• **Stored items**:
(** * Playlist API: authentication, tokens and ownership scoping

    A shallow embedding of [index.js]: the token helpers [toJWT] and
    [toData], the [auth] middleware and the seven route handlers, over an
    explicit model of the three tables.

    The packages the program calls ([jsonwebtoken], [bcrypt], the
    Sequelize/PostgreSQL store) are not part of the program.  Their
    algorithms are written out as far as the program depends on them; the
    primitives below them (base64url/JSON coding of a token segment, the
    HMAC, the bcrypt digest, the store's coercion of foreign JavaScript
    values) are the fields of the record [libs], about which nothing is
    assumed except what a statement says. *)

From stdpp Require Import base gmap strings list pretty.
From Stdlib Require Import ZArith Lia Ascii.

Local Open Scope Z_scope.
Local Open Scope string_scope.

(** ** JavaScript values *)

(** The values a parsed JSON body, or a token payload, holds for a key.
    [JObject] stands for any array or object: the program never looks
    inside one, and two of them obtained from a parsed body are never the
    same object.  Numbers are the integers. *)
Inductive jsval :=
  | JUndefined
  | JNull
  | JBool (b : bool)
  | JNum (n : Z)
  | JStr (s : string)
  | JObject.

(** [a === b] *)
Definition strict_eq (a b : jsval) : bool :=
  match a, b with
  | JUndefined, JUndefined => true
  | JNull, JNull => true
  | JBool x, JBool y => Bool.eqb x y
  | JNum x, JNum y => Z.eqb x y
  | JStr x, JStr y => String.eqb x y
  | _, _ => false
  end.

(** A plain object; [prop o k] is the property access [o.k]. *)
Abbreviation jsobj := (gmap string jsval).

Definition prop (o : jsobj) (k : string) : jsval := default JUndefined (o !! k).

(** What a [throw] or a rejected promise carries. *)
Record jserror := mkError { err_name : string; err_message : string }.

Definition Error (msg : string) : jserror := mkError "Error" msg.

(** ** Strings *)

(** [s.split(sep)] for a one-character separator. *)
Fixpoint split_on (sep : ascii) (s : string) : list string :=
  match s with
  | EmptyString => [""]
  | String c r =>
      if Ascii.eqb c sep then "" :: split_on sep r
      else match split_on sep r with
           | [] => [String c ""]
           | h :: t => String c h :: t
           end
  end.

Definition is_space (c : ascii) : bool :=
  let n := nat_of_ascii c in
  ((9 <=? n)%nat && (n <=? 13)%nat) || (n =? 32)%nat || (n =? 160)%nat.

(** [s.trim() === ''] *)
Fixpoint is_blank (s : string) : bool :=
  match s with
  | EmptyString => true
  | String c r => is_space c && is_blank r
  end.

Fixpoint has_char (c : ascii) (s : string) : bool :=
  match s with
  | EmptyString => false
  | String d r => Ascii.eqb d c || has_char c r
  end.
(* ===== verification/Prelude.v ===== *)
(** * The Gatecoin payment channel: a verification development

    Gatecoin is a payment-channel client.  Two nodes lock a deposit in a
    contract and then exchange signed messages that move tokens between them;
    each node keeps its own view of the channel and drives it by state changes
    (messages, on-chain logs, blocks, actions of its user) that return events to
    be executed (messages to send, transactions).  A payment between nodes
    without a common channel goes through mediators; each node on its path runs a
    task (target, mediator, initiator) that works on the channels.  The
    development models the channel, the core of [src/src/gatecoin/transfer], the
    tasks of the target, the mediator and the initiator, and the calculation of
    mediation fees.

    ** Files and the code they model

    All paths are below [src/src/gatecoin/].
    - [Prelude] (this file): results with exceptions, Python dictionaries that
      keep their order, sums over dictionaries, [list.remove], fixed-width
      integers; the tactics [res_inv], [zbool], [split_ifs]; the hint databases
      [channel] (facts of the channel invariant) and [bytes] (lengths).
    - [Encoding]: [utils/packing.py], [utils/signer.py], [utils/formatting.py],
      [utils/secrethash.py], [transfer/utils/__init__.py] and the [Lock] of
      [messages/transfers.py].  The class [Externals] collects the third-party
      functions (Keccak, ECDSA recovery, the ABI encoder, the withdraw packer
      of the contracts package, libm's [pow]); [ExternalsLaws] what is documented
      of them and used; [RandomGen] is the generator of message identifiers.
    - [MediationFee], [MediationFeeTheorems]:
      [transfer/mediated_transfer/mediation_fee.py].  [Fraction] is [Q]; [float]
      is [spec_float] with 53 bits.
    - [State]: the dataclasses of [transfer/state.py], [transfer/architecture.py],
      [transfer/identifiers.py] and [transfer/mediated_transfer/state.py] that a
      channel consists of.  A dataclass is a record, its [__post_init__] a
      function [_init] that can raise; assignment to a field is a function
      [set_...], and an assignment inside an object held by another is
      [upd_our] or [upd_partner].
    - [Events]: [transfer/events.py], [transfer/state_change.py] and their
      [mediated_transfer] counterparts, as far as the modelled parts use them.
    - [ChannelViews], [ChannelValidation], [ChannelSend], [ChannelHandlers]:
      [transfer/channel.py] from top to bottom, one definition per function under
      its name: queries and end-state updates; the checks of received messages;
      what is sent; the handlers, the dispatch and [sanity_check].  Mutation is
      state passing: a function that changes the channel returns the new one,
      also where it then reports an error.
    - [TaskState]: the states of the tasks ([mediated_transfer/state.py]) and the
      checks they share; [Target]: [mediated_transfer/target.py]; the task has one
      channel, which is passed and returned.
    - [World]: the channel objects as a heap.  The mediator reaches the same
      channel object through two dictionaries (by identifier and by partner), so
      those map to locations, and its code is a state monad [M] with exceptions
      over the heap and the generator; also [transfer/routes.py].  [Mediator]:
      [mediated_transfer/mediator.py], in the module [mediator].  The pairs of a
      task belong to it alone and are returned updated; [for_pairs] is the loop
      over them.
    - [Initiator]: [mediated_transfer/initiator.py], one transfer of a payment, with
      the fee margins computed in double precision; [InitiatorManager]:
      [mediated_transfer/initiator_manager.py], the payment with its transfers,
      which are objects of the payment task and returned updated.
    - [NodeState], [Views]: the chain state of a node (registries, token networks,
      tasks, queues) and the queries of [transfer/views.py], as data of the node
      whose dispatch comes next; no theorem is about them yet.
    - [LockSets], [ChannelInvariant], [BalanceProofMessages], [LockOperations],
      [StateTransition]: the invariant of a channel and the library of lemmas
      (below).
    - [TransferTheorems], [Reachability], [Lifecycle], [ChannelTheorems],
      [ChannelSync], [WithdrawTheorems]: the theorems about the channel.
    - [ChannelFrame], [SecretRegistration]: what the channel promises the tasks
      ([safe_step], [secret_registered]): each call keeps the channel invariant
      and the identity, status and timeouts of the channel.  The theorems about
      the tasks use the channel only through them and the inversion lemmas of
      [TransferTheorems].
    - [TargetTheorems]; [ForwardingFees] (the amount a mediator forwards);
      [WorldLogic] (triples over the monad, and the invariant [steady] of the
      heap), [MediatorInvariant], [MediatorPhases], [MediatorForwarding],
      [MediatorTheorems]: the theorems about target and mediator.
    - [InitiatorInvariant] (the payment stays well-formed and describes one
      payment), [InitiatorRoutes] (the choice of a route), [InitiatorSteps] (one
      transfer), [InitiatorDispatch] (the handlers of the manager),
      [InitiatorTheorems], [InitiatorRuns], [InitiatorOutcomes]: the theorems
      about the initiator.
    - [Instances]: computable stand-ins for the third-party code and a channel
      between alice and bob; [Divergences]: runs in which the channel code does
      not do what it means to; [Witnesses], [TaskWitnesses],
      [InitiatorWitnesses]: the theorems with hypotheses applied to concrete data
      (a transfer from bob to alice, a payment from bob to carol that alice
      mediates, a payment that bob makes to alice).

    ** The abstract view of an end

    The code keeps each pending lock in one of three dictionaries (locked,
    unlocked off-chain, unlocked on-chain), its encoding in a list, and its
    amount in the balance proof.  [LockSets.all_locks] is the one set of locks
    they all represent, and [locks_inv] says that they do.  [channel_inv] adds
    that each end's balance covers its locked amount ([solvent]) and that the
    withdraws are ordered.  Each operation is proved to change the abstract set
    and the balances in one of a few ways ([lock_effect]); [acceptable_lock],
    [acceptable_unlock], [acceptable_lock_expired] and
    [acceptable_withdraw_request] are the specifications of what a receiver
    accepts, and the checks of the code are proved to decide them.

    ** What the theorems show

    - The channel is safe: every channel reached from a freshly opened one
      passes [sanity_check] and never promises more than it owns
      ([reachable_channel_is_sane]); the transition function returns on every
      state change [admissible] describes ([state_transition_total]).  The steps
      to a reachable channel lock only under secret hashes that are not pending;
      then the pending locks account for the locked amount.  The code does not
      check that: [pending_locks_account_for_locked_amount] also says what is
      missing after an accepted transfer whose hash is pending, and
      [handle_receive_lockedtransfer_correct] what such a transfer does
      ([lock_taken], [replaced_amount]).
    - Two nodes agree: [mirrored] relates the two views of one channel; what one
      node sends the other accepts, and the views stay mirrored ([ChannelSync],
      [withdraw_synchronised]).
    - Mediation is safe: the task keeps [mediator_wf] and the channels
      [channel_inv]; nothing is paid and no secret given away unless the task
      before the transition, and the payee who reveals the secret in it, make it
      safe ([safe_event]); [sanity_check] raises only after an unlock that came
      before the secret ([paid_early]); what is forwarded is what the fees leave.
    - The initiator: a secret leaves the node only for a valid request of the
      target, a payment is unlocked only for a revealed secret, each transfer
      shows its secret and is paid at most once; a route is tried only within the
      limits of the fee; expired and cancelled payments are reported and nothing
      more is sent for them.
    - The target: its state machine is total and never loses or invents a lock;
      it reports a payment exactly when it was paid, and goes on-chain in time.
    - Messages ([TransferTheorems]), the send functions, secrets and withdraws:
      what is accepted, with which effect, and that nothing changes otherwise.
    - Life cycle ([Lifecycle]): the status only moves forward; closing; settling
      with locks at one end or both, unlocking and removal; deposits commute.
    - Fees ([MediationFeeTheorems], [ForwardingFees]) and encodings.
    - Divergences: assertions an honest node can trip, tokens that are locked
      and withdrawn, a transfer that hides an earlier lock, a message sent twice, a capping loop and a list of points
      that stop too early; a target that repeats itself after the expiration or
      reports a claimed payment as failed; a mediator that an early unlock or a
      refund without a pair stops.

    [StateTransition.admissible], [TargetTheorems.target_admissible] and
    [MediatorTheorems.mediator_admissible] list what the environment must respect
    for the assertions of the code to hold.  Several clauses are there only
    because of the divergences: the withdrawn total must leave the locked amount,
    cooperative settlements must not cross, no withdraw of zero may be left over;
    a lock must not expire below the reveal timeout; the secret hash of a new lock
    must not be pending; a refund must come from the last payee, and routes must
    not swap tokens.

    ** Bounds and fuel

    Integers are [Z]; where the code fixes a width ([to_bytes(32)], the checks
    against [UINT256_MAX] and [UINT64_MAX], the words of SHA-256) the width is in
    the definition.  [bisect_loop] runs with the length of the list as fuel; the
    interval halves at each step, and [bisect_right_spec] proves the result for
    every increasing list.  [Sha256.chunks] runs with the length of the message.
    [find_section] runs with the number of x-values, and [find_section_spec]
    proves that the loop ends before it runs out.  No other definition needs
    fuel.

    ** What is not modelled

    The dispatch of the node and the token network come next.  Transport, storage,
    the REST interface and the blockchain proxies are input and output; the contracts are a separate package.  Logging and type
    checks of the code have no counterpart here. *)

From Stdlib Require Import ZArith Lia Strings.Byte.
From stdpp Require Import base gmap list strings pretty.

• **PROBLEM DESCRIPTION**:
Start with the first line of the data and print every line exactly. The line containing "JNull => true" is the last one to include.

• **RESULT OF THE EXERCISE**:
(** * Playlist API: authentication, tokens and ownership scoping

    A shallow embedding of [index.js]: the token helpers [toJWT] and
    [toData], the [auth] middleware and the seven route handlers, over an
    explicit model of the three tables.

    The packages the program calls ([jsonwebtoken], [bcrypt], the
    Sequelize/PostgreSQL store) are not part of the program.  Their
    algorithms are written out as far as the program depends on them; the
    primitives below them (base64url/JSON coding of a token segment, the
    HMAC, the bcrypt digest, the store's coercion of foreign JavaScript
    values) are the fields of the record [libs], about which nothing is
    assumed except what a statement says. *)

From stdpp Require Import base gmap strings list pretty.
From Stdlib Require Import ZArith Lia Ascii.

Local Open Scope Z_scope.
Local Open Scope string_scope.

(** ** JavaScript values *)

(** The values a parsed JSON body, or a token payload, holds for a key.
    [JObject] stands for any array or object: the program never looks
    inside one, and two of them obtained from a parsed body are never the
    same object.  Numbers are the integers. *)
Inductive jsval :=
  | JUndefined
  | JNull
  | JBool (b : bool)
  | JNum (n : Z)
  | JStr (s : string)
  | JObject.

(** [a === b] *)
Definition strict_eq (a b : jsval) : bool :=
  match a, b with
  | JUndefined, JUndefined => true
  | JNull, JNull => true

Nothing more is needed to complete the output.